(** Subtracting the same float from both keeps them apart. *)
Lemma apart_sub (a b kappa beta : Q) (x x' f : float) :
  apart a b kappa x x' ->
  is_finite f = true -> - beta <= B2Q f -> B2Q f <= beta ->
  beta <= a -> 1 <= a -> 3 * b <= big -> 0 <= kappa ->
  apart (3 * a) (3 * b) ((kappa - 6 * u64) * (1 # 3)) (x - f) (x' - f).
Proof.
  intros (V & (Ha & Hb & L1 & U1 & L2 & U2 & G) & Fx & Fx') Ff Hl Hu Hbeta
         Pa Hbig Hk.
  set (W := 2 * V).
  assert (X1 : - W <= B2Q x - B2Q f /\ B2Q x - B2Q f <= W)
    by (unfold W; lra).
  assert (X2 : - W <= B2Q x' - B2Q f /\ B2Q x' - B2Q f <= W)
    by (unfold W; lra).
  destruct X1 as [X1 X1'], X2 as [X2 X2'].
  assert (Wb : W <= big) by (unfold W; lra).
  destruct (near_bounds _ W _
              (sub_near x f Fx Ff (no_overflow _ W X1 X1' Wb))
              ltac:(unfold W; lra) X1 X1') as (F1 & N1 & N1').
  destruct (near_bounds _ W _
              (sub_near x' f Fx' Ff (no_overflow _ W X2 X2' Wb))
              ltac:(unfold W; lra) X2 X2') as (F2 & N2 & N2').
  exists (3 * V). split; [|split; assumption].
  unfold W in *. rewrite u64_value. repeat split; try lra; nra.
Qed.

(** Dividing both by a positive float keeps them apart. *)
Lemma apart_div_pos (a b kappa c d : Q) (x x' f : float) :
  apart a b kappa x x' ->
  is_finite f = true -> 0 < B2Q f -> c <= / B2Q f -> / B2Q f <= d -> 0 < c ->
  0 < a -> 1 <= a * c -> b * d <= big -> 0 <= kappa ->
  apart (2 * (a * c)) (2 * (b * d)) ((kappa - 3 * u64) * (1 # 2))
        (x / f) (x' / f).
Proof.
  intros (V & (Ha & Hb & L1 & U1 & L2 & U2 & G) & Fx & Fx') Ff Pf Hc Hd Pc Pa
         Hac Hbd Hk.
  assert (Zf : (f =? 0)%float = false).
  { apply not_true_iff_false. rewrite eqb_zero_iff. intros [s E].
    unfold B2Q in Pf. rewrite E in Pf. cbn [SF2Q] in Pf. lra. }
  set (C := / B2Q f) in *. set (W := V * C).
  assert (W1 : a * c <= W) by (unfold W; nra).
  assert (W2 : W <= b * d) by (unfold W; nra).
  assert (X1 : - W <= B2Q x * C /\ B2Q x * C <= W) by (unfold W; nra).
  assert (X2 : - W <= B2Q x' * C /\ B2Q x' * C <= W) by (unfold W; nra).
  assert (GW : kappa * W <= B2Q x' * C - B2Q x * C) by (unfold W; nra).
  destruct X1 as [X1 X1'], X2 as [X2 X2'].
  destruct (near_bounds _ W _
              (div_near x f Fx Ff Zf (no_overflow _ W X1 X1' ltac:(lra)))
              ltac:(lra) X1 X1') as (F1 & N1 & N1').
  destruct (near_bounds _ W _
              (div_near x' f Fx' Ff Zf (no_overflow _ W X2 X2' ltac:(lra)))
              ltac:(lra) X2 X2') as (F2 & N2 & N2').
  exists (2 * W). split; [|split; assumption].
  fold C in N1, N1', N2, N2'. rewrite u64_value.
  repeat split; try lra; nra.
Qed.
____________________
_Work required_
Reproduce every line of the material above that has the string "exists".

_Response below_
  exists (3 * V). split; [|split; assumption].
  exists (2 * W). split; [|split; assumption].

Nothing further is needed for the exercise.